__WHAT TO PRODUCE__
Repeat exactly, and only, the lines of the entries below from the one with "(** [db.View(fn)]: a" through the one with "decide: caches and", both ends included.

__Collected data__
◆ ◆ ◆ ◆ ◆

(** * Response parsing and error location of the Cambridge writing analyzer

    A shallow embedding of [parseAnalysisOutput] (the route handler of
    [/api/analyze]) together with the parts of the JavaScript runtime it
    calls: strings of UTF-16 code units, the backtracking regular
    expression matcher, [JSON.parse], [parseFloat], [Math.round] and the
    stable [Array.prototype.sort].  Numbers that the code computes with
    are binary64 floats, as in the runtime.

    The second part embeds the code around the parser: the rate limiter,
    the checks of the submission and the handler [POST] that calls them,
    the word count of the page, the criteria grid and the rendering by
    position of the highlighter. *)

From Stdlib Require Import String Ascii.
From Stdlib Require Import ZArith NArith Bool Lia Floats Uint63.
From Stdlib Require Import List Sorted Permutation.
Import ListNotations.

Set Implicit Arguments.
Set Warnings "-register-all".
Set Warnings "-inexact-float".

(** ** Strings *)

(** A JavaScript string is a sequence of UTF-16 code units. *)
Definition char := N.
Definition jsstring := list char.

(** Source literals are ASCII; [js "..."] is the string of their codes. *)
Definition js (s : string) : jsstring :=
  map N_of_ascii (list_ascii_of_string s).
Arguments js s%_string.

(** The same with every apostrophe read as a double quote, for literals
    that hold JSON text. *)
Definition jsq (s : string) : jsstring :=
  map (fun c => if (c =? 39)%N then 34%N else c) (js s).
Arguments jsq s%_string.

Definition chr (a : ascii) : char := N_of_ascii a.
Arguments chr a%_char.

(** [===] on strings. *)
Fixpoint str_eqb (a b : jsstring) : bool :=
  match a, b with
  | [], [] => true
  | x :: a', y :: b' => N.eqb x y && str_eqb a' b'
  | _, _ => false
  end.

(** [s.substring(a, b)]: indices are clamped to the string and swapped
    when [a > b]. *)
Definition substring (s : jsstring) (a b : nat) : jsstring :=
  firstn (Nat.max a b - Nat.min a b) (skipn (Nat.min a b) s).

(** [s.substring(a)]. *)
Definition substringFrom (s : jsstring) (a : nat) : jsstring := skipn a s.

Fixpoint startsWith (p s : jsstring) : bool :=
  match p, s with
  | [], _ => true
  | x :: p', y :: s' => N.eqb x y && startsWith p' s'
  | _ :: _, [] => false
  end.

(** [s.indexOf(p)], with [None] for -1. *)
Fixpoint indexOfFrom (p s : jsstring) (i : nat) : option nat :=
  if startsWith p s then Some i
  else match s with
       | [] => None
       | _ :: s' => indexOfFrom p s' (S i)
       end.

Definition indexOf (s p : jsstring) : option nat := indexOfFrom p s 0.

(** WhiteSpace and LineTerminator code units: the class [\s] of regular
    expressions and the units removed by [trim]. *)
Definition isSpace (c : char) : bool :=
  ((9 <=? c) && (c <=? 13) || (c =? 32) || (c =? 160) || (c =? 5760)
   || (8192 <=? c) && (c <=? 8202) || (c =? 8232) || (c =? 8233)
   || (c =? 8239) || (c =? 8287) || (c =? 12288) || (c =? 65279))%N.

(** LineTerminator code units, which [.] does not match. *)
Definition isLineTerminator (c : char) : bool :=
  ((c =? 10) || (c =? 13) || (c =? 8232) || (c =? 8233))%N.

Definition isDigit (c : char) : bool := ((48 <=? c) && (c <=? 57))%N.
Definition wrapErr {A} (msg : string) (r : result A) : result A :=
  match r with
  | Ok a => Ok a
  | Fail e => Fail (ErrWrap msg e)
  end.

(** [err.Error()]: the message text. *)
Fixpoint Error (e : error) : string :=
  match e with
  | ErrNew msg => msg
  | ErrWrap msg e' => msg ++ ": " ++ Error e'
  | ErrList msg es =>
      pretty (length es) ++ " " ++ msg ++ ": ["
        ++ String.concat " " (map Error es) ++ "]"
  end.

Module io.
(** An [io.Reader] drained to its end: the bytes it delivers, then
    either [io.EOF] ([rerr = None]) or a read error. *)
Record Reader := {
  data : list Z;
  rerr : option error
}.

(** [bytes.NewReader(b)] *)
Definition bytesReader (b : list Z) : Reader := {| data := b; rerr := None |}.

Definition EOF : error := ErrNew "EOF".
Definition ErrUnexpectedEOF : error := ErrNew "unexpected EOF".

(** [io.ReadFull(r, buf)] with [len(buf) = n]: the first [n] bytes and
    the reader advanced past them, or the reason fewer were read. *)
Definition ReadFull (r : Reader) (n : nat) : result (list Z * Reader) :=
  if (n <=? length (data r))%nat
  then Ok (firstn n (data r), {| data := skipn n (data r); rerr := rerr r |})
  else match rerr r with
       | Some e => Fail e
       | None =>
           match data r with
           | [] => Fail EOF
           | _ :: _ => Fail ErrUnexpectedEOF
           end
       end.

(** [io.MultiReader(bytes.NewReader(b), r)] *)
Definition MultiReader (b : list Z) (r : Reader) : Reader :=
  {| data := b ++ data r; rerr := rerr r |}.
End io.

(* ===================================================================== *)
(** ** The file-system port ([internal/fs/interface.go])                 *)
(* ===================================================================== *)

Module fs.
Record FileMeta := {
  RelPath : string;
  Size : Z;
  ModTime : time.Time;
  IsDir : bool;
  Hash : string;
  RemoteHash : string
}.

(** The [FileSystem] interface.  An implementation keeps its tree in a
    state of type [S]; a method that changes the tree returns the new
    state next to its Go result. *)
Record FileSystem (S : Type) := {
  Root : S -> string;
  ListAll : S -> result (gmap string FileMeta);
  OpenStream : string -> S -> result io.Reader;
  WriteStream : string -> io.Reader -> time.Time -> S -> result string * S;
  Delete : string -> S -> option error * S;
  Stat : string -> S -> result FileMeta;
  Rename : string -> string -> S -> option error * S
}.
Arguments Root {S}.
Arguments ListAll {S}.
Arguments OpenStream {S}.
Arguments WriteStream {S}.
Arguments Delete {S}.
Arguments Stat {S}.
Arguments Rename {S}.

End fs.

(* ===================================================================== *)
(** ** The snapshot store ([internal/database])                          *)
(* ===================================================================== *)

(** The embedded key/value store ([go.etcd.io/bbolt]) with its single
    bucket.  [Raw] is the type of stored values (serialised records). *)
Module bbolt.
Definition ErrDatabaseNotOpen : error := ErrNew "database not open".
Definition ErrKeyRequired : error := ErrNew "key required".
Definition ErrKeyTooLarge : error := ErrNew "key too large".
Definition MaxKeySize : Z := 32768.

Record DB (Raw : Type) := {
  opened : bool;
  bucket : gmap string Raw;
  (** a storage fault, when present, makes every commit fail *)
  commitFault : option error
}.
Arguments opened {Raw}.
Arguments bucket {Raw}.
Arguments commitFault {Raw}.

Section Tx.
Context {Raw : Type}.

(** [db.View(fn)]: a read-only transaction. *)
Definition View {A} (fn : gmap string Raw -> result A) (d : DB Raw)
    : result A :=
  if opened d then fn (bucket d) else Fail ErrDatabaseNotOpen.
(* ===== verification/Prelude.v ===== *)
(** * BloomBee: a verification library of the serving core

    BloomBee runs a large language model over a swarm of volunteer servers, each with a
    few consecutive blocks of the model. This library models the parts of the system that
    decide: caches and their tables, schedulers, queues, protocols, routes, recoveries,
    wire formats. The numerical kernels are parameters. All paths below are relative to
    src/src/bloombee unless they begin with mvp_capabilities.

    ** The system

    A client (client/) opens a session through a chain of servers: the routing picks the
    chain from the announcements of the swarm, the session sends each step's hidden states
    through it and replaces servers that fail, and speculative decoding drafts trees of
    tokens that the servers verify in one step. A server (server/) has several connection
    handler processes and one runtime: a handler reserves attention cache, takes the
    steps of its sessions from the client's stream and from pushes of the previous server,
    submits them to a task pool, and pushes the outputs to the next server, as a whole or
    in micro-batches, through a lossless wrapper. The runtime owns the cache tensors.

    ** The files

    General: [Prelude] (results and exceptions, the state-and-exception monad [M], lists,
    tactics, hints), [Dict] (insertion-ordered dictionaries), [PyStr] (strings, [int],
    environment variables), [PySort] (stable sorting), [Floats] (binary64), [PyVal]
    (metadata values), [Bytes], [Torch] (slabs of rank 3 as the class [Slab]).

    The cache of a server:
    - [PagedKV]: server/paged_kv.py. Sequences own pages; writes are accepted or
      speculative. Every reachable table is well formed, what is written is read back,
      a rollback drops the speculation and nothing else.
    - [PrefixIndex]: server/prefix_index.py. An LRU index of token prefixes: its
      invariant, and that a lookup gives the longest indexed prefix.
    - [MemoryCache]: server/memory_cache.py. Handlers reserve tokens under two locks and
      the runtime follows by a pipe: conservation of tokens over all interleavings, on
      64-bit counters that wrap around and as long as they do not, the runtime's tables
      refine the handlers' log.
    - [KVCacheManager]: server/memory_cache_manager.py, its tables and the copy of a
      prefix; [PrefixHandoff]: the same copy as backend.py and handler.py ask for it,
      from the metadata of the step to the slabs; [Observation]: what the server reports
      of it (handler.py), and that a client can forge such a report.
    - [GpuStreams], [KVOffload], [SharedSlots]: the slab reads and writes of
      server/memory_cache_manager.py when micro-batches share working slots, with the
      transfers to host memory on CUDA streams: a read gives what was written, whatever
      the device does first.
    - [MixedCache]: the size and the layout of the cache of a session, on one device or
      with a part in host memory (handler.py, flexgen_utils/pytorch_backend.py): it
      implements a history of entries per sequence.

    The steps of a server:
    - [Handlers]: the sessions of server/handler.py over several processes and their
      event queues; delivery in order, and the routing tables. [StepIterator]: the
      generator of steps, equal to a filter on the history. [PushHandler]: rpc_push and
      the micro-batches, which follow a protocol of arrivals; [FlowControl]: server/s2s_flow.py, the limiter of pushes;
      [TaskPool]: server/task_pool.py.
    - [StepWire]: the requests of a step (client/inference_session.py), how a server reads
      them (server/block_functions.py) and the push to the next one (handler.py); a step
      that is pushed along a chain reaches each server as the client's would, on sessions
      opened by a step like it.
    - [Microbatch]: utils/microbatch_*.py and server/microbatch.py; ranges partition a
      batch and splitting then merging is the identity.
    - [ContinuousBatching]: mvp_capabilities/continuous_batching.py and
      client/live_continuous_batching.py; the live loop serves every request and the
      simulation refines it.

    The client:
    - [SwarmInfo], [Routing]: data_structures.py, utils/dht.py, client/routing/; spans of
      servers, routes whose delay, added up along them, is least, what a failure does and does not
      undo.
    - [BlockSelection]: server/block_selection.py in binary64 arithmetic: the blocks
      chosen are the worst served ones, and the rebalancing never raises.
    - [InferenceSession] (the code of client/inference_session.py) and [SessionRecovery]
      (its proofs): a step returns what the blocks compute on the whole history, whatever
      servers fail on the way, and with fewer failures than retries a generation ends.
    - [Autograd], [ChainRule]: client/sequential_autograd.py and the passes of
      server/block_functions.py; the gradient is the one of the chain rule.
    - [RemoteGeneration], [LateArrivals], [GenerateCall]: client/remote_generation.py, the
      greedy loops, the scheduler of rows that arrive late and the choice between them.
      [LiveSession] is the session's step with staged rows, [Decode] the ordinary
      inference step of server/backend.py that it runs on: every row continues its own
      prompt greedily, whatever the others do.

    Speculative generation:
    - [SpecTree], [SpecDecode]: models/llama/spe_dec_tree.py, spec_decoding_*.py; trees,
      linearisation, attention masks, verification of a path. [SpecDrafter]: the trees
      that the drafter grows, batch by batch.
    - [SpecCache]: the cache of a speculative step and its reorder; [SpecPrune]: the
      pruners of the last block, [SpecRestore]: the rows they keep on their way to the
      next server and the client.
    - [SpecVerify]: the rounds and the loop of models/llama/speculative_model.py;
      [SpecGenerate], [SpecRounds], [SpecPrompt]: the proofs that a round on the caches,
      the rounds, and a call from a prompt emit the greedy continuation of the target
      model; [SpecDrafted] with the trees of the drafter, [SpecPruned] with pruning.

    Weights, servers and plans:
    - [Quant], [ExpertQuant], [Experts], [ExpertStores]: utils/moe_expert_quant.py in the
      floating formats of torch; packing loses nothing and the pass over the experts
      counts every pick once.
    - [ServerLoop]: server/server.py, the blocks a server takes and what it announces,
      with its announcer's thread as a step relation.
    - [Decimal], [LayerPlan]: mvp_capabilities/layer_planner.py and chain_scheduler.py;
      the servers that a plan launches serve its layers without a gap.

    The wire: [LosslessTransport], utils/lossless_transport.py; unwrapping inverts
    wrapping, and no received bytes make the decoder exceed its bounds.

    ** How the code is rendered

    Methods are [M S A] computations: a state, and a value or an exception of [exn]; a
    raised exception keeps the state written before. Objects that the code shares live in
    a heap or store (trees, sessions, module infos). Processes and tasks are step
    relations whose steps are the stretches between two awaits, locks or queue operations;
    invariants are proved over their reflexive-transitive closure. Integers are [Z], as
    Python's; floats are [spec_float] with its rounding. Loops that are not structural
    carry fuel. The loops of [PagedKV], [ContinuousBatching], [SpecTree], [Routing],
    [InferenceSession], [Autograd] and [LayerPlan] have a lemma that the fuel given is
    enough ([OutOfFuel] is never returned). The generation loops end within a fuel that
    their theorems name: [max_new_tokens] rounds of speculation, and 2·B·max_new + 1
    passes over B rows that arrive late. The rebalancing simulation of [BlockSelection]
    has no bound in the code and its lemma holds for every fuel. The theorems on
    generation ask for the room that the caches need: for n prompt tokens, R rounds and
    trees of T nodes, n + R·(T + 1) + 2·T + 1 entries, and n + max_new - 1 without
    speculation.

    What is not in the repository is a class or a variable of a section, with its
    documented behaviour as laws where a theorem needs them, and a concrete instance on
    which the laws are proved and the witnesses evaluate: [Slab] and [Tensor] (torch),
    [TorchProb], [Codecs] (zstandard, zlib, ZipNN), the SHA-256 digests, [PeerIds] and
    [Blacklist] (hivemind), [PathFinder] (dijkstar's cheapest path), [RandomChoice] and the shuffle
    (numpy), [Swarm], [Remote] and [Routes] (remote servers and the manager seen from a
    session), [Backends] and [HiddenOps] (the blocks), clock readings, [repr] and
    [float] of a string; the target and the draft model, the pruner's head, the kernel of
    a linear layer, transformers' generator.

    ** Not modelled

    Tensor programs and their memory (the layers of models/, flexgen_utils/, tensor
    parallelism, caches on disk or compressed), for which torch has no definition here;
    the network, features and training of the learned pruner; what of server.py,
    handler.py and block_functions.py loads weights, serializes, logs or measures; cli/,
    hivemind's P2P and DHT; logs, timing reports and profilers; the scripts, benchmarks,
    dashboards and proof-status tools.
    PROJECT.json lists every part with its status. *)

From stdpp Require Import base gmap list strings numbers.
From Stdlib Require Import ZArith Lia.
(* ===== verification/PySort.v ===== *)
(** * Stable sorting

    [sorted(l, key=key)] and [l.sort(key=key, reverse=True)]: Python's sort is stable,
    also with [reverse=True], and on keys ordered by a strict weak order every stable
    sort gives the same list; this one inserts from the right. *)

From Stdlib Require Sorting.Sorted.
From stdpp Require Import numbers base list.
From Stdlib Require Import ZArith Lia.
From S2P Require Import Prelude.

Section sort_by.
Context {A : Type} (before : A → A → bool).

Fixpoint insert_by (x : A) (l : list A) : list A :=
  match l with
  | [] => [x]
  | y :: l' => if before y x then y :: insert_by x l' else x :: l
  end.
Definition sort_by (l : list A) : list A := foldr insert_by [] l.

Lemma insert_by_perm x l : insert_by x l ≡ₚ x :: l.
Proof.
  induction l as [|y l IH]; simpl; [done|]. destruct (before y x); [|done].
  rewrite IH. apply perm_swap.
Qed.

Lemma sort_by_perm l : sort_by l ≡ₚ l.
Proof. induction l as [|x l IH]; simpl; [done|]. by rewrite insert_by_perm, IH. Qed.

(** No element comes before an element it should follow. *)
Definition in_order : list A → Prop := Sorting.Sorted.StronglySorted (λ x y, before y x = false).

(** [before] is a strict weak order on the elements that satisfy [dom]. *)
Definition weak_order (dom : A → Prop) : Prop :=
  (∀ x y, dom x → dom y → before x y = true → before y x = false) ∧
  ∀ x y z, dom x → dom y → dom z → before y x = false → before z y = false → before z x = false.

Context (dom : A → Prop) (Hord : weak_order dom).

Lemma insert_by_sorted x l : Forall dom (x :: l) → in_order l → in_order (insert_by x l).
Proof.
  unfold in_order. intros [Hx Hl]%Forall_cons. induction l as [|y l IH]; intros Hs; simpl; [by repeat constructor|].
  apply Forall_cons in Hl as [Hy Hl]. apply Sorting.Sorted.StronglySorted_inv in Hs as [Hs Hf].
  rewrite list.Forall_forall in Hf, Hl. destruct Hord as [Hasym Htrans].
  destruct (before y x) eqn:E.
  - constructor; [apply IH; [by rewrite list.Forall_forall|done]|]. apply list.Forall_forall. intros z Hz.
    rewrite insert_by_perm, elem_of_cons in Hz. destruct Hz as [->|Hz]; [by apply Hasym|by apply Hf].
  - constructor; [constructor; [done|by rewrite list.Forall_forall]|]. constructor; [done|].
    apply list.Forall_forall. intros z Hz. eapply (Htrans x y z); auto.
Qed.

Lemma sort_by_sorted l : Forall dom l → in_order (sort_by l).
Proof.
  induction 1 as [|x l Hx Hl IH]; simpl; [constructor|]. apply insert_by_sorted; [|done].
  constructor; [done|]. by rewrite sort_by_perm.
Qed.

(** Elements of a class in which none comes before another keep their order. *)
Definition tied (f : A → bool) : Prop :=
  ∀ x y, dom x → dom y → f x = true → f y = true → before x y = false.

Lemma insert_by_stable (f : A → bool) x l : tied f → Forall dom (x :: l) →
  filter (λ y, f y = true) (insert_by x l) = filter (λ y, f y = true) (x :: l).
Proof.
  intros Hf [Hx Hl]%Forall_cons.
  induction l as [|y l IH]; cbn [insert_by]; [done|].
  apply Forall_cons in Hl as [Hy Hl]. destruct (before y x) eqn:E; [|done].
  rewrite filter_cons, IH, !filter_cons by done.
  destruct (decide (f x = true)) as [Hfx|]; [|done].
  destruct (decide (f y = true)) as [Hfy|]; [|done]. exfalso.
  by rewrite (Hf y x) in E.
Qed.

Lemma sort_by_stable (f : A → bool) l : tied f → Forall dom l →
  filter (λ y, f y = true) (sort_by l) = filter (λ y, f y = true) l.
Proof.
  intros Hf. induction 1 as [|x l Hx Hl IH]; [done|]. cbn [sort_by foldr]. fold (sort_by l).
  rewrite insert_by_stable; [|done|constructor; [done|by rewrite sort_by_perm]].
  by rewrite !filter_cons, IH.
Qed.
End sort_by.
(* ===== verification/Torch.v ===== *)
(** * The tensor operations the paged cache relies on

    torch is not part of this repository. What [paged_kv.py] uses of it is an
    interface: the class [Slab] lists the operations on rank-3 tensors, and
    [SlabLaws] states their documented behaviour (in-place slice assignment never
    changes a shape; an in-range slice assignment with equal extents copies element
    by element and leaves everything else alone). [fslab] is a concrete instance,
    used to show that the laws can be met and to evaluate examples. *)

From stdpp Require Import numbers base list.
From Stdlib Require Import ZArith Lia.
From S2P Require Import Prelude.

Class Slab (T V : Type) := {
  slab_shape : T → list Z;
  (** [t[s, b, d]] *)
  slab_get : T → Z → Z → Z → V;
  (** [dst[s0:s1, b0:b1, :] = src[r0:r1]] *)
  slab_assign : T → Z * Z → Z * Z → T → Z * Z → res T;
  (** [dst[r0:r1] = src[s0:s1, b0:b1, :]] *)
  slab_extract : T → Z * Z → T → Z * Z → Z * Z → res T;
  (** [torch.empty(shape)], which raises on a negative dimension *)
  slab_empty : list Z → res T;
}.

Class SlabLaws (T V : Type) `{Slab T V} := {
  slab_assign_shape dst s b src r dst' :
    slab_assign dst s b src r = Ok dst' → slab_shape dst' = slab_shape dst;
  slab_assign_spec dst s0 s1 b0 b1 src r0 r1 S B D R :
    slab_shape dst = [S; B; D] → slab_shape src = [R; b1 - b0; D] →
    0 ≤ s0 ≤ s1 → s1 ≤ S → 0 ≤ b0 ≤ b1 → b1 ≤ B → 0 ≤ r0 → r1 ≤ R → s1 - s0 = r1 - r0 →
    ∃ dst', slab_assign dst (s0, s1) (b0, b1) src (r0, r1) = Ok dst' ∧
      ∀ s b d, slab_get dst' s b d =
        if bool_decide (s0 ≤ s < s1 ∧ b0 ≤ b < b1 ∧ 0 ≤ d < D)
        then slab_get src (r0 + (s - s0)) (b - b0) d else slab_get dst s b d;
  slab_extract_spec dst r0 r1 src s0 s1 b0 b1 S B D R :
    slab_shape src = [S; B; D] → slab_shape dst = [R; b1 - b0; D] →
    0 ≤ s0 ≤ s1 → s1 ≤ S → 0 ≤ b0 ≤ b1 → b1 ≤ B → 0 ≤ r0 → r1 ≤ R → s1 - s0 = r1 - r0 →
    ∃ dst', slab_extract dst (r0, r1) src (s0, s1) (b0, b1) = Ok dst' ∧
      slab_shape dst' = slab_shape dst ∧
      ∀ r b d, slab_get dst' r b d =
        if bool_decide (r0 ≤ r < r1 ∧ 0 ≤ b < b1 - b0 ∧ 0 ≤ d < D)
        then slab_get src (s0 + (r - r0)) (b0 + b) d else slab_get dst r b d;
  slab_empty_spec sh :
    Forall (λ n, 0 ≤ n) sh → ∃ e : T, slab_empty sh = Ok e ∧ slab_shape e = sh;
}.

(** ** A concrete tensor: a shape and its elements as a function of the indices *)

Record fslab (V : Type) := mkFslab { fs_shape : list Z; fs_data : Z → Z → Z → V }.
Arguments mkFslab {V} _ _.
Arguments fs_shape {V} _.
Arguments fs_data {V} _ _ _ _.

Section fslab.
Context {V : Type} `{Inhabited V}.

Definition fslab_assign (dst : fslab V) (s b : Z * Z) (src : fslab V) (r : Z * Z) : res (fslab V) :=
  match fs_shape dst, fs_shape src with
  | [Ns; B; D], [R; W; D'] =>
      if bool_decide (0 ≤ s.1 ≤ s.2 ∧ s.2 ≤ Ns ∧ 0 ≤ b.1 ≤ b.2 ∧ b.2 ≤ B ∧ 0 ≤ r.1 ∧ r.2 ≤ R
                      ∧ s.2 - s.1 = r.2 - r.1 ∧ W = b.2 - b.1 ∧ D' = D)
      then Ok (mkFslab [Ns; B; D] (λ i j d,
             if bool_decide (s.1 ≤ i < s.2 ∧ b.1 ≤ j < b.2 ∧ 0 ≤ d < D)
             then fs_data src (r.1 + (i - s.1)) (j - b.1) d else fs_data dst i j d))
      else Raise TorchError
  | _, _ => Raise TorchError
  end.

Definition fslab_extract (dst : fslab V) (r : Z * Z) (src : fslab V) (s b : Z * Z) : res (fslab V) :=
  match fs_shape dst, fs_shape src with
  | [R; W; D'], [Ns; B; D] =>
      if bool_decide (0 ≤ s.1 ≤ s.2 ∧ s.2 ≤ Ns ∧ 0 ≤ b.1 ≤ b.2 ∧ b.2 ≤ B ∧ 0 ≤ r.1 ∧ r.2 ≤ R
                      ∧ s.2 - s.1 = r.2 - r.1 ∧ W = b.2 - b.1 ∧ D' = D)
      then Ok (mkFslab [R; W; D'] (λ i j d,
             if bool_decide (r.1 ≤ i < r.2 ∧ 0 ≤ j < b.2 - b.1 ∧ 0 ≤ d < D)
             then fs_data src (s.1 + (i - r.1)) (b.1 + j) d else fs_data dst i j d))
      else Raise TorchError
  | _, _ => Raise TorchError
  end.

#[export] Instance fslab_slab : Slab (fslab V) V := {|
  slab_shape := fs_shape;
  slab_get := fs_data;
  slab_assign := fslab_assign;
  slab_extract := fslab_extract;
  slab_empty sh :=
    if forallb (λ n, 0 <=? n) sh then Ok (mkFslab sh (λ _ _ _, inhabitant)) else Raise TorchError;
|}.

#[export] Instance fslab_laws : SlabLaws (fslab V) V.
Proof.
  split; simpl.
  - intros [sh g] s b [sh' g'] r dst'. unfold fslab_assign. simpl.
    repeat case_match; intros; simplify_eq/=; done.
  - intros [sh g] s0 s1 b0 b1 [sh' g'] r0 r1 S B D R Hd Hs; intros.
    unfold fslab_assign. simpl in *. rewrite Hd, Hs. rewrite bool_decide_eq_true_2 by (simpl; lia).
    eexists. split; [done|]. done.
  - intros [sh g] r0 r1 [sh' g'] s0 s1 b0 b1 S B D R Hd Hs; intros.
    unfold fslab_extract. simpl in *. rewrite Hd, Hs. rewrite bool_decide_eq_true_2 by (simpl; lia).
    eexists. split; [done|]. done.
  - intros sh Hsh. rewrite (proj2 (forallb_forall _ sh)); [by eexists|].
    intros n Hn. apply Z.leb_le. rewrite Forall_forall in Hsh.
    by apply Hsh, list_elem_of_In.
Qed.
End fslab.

◆ ◆ ◆ ◆ ◆

__ANSWER__
(** [db.View(fn)]: a read-only transaction. *)
Definition View {A} (fn : gmap string Raw -> result A) (d : DB Raw)
    : result A :=
  if opened d then fn (bucket d) else Fail ErrDatabaseNotOpen.
(* ===== verification/Prelude.v ===== *)
(** * BloomBee: a verification library of the serving core

    BloomBee runs a large language model over a swarm of volunteer servers, each with a
    few consecutive blocks of the model. This library models the parts of the system that
    decide: caches and their tables, schedulers, queues, protocols, routes, recoveries,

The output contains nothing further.